Publishing director Candida Lacey bought UK and Commonwealth rights, excluding India and Canada, from Isobel Dixon at Blake Friedmann. Miss Laila, Armed and Dangerous will be Myriad’s lead novel for 2018 and fast-tracked for publication in May.
On the day that Hindu nationalists and their controversial leader have won a spectacular election victory, a large apartment building collapses in Mumbai. The rescue operation finds a single survivor trapped under a beam. The only person able to reach him is Akhila Iyer, a medical student who is also a notorious social media prankster. Crawling through the rubble to administer pain killers, she finds him mumbling in delirium that two people are on their way to carry out a terror attack. Elsewhere, a young intelligence agent, Mukundan, is assigned to shadow the two terror suspects, one of whom is the teenage Laila, the sweetheart of her street. Time is running out.
Miss Laila, Armed and Dangerous is a "gripping" chase novel that poses searching questions about the workings of power and its effects on the ordinary people — the watchers and the followers, and those who are trapped when buildings fall.

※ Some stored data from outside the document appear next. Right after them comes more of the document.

(** An iteration either leaves the best alone or records the full totals
    of a pattern that fits and is strictly better. *)
Lemma paso_casos (st : mejor) (i : nat) :
  exists st',
    paso objetos P C N st i = Ok st' /\
    (st' = st \/
     ((peso_total (completo objetos P i) <= C)%Q /\
      (mejor_ganancia st < ganancia_total (completo objetos P i))%Q /\
      st' = Mejor (ganancia_total (completo objetos P i))
                  (Some (seleccion (completo objetos P i))))).
Proof.
  unfold paso, paso_con. rewrite range_0.
  destruct (evaluar_prefijo P C i objetos [] vacio Hidx)
    as (s1 & s2 & E & Ev & Hs).
  simpl in E, Ev. fold N in Ev. rewrite Ev. cbn [bind].
  destruct (Qle_bool (peso_total (fold_left (acumular P) s1 vacio)) C) eqn:E1;
    [|eexists; split; [reflexivity | now left]].
  destruct (Qlt_bool (mejor_ganancia st)
              (ganancia_total (fold_left (acumular P) s1 vacio))) eqn:E2;
    [|eexists; split; [reflexivity | now left]].
  simpl. eexists; split; [reflexivity|]. right.
  destruct Hs as [->|Hs].
  - rewrite app_nil_r in E. unfold completo. rewrite E.
    apply Qle_bool_iff in E1. apply Qlt_bool_iff in E2. auto.
  - unfold Qlt_bool in Hs. rewrite E1 in Hs. discriminate.
Qed.

Lemma paso_completo_ok (st : mejor) (i : nat) :
  paso_con evaluar_completo objetos P C N st i
  = Ok (paso_puro objetos P C st i).
Proof.
  unfold paso_con, paso_puro. rewrite range_0.
  assert (H := evaluar_completo_ok P C i objetos [] vacio Hidx).
  simpl in H. fold N in H. rewrite H. cbn [bind]. unfold completo.
  now destruct (_ && _).
Qed.

(** With weights that are not negative, the loop with [break] accepts a
    pattern exactly when its full weight fits, and then with the full
    totals. *)
Lemma evaluar_clasifica (i : nat) :
  Forall (fun x => 0 <= peso_de x)%Q objetos ->
  exists ac,
    evaluar objetos P C i (range 0 N) vacio = Ok ac /\
    Qle_bool (peso_total ac) C
    = Qle_bool (peso_total (completo objetos P i)) C /\
    (Qle_bool (peso_total ac) C = true -> ac = completo objetos P i).
Proof.
  intros Hpos. rewrite range_0.
  destruct (evaluar_prefijo P C i objetos [] vacio Hidx)
    as (s1 & s2 & E & Ev & Hs).
  simpl in E, Ev. fold N in Ev.
  exists (fold_left (acumular P) s1 vacio). split; [exact Ev|].
  unfold completo. rewrite E.
  destruct Hs as [->|Hs].
  - rewrite app_nil_r. auto.
  - assert (H1 : Qle_bool (peso_total (fold_left (acumular P) s1 vacio)) C
                 = false).
    { unfold Qlt_bool in Hs. now apply negb_true_iff in Hs. }
    assert (H2 : Qle_bool
                   (peso_total (fold_left (acumular P) (s1 ++ s2) vacio)) C
                 = false).
    { apply Qle_bool_false. apply Qle_bool_false in H1.
      rewrite fold_left_app.
      rewrite (peso_fold P s2 (fold_left (acumular P) s1 vacio)).
      assert (0 <= suma (map peso_de s2))%Q; [|lra].
      apply suma_nonneg. apply Forall_forall. intros q Hq.
      apply in_map_iff in Hq. destruct Hq as (x & <- & Hx).
      rewrite Forall_forall in Hpos. apply Hpos.
      apply (elegidos_incl i objetos 0). rewrite E.
      apply in_or_app. now right. }
    rewrite H1, H2. split; [reflexivity | discriminate].
Qed.

Lemma paso_sin_break (st : mejor) (i : nat) :
  Forall (fun x => 0 <= peso_de x)%Q objetos ->
  paso objetos P C N st i = Ok (paso_puro objetos P C st i).
Proof.
  intros Hpos. unfold paso, paso_con, paso_puro.
  destruct (evaluar_clasifica i Hpos) as (ac & Ev & Hc & Heq).
  rewrite Ev. cbn [bind]. rewrite <- Hc.
  destruct (Qle_bool (peso_total ac) C) eqn:E; [|reflexivity].
  rewrite (Heq eq_refl). now destruct (_ && _).
Qed.

(** The loop never lowers the best gain, and what it records is a pattern
    that fits. *)
Lemma bucle_registrado (l : list nat) :
  forall st0, exists st,
    foldM (paso objetos P C N) l st0 = Ok st /\
    (mejor_ganancia st0 <= mejor_ganancia st)%Q /\
    (st = st0 \/
     exists i, In i l /\
       (peso_total (completo objetos P i) <= C)%Q /\
       (mejor_ganancia st0 < ganancia_total (completo objetos P i))%Q /\
       st = Mejor (ganancia_total (completo objetos P i))
                  (Some (seleccion (completo objetos P i)))).
Proof.
  induction l as [|a l IH]; intros st0.
  - exists st0. simpl. repeat split; [lra | now left].
  - destruct (paso_casos st0 a) as (st1 & E1 & H1).
    destruct (IH st1) as (st & E & Hmono & Hst).
    exists st. cbn [foldM]. rewrite E1. cbn [bind].
    split; [exact E|].
    destruct H1 as [->|(Hf & Hlt & ->)].
    + split; [exact Hmono|].
      destruct Hst as [->|(i & Hi & H)]; [now left|].
      right. exists i. split; [now right | exact H].
    + simpl in Hmono. split; [lra|]. right.
      destruct Hst as [->|(i & Hi & Hfi & Hlti & ->)].
      * exists a. repeat split; auto. now left.
      * simpl in Hlti. exists i. repeat split; auto; [now right | lra].
Qed.

Lemma paso_puro_mono (l : list nat) :
  forall st0,
    (mejor_ganancia st0
     <= mejor_ganancia (fold_left (paso_puro objetos P C) l st0))%Q.
Proof.
  induction l as [|a l IH]; intros st0; simpl; [lra|].
  eapply Qle_trans; [|apply IH].
  unfold paso_puro.
  destruct (Qle_bool _ C); simpl; [|lra].
  destruct (Qlt_bool _ _) eqn:E; simpl; [|lra].
  apply Qlt_bool_iff in E. lra.
Qed.

(** Every pattern of the loop that fits is at most the final best. *)
Lemma bucle_optimo (l : list nat) :
  forall st0 i, In i l ->
    (peso_total (completo objetos P i) <= C)%Q ->
    (ganancia_total (completo objetos P i)
     <= mejor_ganancia (fold_left (paso_puro objetos P C) l st0))%Q.
Proof.
  induction l as [|a l IH]; intros st0 i Hin Hf; [destruct Hin|].
  simpl. destruct Hin as [->|Hin]; [|now apply IH].
  eapply Qle_trans; [|apply paso_puro_mono].
  unfold paso_puro. apply Qle_bool_iff in Hf. rewrite Hf. simpl.
  destruct (Qlt_bool _ _) eqn:E; simpl; [lra|].
  unfold Qlt_bool in E. apply negb_false_iff in E.
  now apply Qle_bool_iff in E.
Qed.

End Bucle.

(** ** The ranking cell *)

Lemma mapM_Ok_inv {A B : Type} (f : A -> exc B) (l : list A) (bs : list B) :
  mapM f l = Ok bs -> forall a, In a l -> exists b, f a = Ok b.
Proof.
  revert bs. induction l as [|x r IH]; intros bs H a Ha; [destruct Ha|].
  simpl in H. destruct (f x) as [b|e] eqn:Ex; [|discriminate].
  simpl in H. destruct (mapM f r) as [bs'|e] eqn:Er; [|discriminate].
  destruct Ha as [<-|Ha]; [eauto | eapply IH; eauto].
Qed.

Lemma lista_objetos_ok (W P : list Q) :
  length W <= length P -> Mochila.lista_objetos W P = Ok (etiquetados W P).
Proof.
  intros Hlen. unfold Mochila.lista_objetos, etiquetados. rewrite range_0.
  apply mapM_ok. intros i Hi. apply in_seq in Hi.
  rewrite (getitem_nth P i 0%Q) by lia. cbn [bind].
  rewrite (getitem_nth W i 0%Q) by lia. reflexivity.
Qed.

Lemma lista_objetos_inv (W P : list Q) (l : list Mochila.objeto) :
  Mochila.lista_objetos W P = Ok l ->
  length W <= length P /\ l = etiquetados W P.
Proof.
  intros H. assert (Hlen : length W <= length P).
  { destruct (le_lt_dec (length W) (length P)) as [Hle|Hlt]; [exact Hle|].
    unfold Mochila.lista_objetos in H. rewrite range_0 in H.
    destruct (mapM_Ok_inv _ _ _ H (length P)) as (b & Hb).
    - apply in_seq. lia.
    - unfold getitem in Hb.
      rewrite (proj2 (nth_error_None P (length P)) (Nat.le_refl _)) in Hb.
      discriminate. }
  split; [exact Hlen|].
  rewrite (lista_objetos_ok W P Hlen) in H. now inversion H.
Qed.

Lemma insertar_perm {A : Type} (kx : Q * A) (l : list (Q * A)) :
  Permutation (kx :: l) (Mochila.insertar kx l).
Proof.
  induction l as [|ky r IH]; simpl; [reflexivity|].
  destruct (Mochila.Qlt_bool (fst kx) (fst ky)); [|reflexivity].
  rewrite perm_swap. now apply perm_skip.
Qed.

Lemma ordenar_desc_perm {A : Type} (l : list (Q * A)) :
  Permutation l (Mochila.ordenar_desc l).
Proof.
  induction l as [|kx r IH]; simpl; [reflexivity|].
  rewrite <- insertar_perm. now apply perm_skip.
Qed.

Lemma decorar_snd {A : Type} (key : A -> exc Q) (l : list A) :
  forall dec, mapM (fun x => k <- key x ;; Ok (k, x)) l = Ok dec ->
              map snd dec = l.
Proof.
  induction l as [|x r IH]; simpl; intros dec H.
  - now inversion H.
  - destruct (key x) as [k|e]; [|discriminate]. simpl in H.
    destruct (mapM _ r) as [dec'|e]; [|discriminate]. simpl in H.
    inversion H; subst. simpl. f_equal. now apply IH.
Qed.

Lemma sorted_reverse_perm {A : Type} (key : A -> exc Q) (l l' : list A) :
  Mochila.sorted_reverse key l = Ok l' -> Permutation l l'.
Proof.
  unfold Mochila.sorted_reverse. intros H.
  destruct (mapM _ l) as [dec|e] eqn:E; [|discriminate].
  simpl in H. inversion H; subst.
  rewrite <- (decorar_snd key l dec E).
  apply Permutation_map. apply ordenar_desc_perm.
Qed.

Lemma clave_ok (x : Mochila.objeto) :
  ~ (Mochila.peso_de x == 0)%Q ->
  Mochila.clave x = Ok (Mochila.ganancia_de x / Mochila.peso_de x)%Q.
Proof.
  intros H. unfold Mochila.clave, Mochila.truediv.
  destruct (Qeq_bool (Mochila.peso_de x) 0) eqn:E; [|reflexivity].
  apply Qeq_bool_iff in E. contradiction.
Qed.

Lemma clave_raise (x : Mochila.objeto) :
  (Mochila.peso_de x == 0)%Q -> Mochila.clave x = Raise ZeroDivisionError.
Proof.
  intros H. unfold Mochila.clave, Mochila.truediv.
  apply Qeq_bool_iff in H. now rewrite H.
Qed.

Lemma sorted_reverse_ok (l : list Mochila.objeto) :
  (forall x, In x l -> ~ (Mochila.peso_de x == 0)%Q) ->
  exists l', Mochila.sorted_reverse Mochila.clave l = Ok l'.
Proof.
  intros H. unfold Mochila.sorted_reverse.
  rewrite (mapM_ok _ (fun x => ((Mochila.ganancia_de x / Mochila.peso_de x)%Q,
                                x))).
  - simpl. eauto.
  - intros x Hx. rewrite (clave_ok x (H x Hx)). reflexivity.
Qed.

Lacey said: "Miss Laila, Armed and Dangerous is a cracking novel. It is a joy to read, and every bit as beguiling and surprising as its title. Cunning, sympathetic and fiercely original, it is a perfect fit for the bold and diverse fiction list we’re developing with our partners at New Internationalist. We’re thrilled and very proud to be publishing such a magnificent and deservedly lauded novelist."
Joseph said: "Fiction cannot compete with real India. But an Indian novelist tries to make an honourable match of it. In the reactions of Candida Lacey and Myriad, I feel I may have come close. I feel blessed to find a British publisher who is able to see both the Indianness of the novel and the universality of its themes."
Dixon said: "I was thrilled to hear about Myriad’s collaboration with New Internationalist, as I’ve long admired Candida Lacey’s publishing and think this is a perfect partnership - and now Manu Joseph’s profound, wry and fierce novel has found a perfect UK home."
Joseph lives in Delhi and is a columnist for The Mint Lounge. He used to write the ‘Letter from India’ column for The International New York Times. His debut novel Serious Men (John Murray) won The Hindu Literary Prize and the PEN/Open Book Award, and was shortlisted for The Man Asian Literary Prize, the regional Commonwealth Prize and the PG Wodehouse Prize for the Best Comic Novel. His second novel The Illicit Happiness of Other People (John Murray) was shortlisted for the Hindu Prize and longlisted for the DSC Prize for South Asian Literature and IMPAC Dublin Prize for Literature.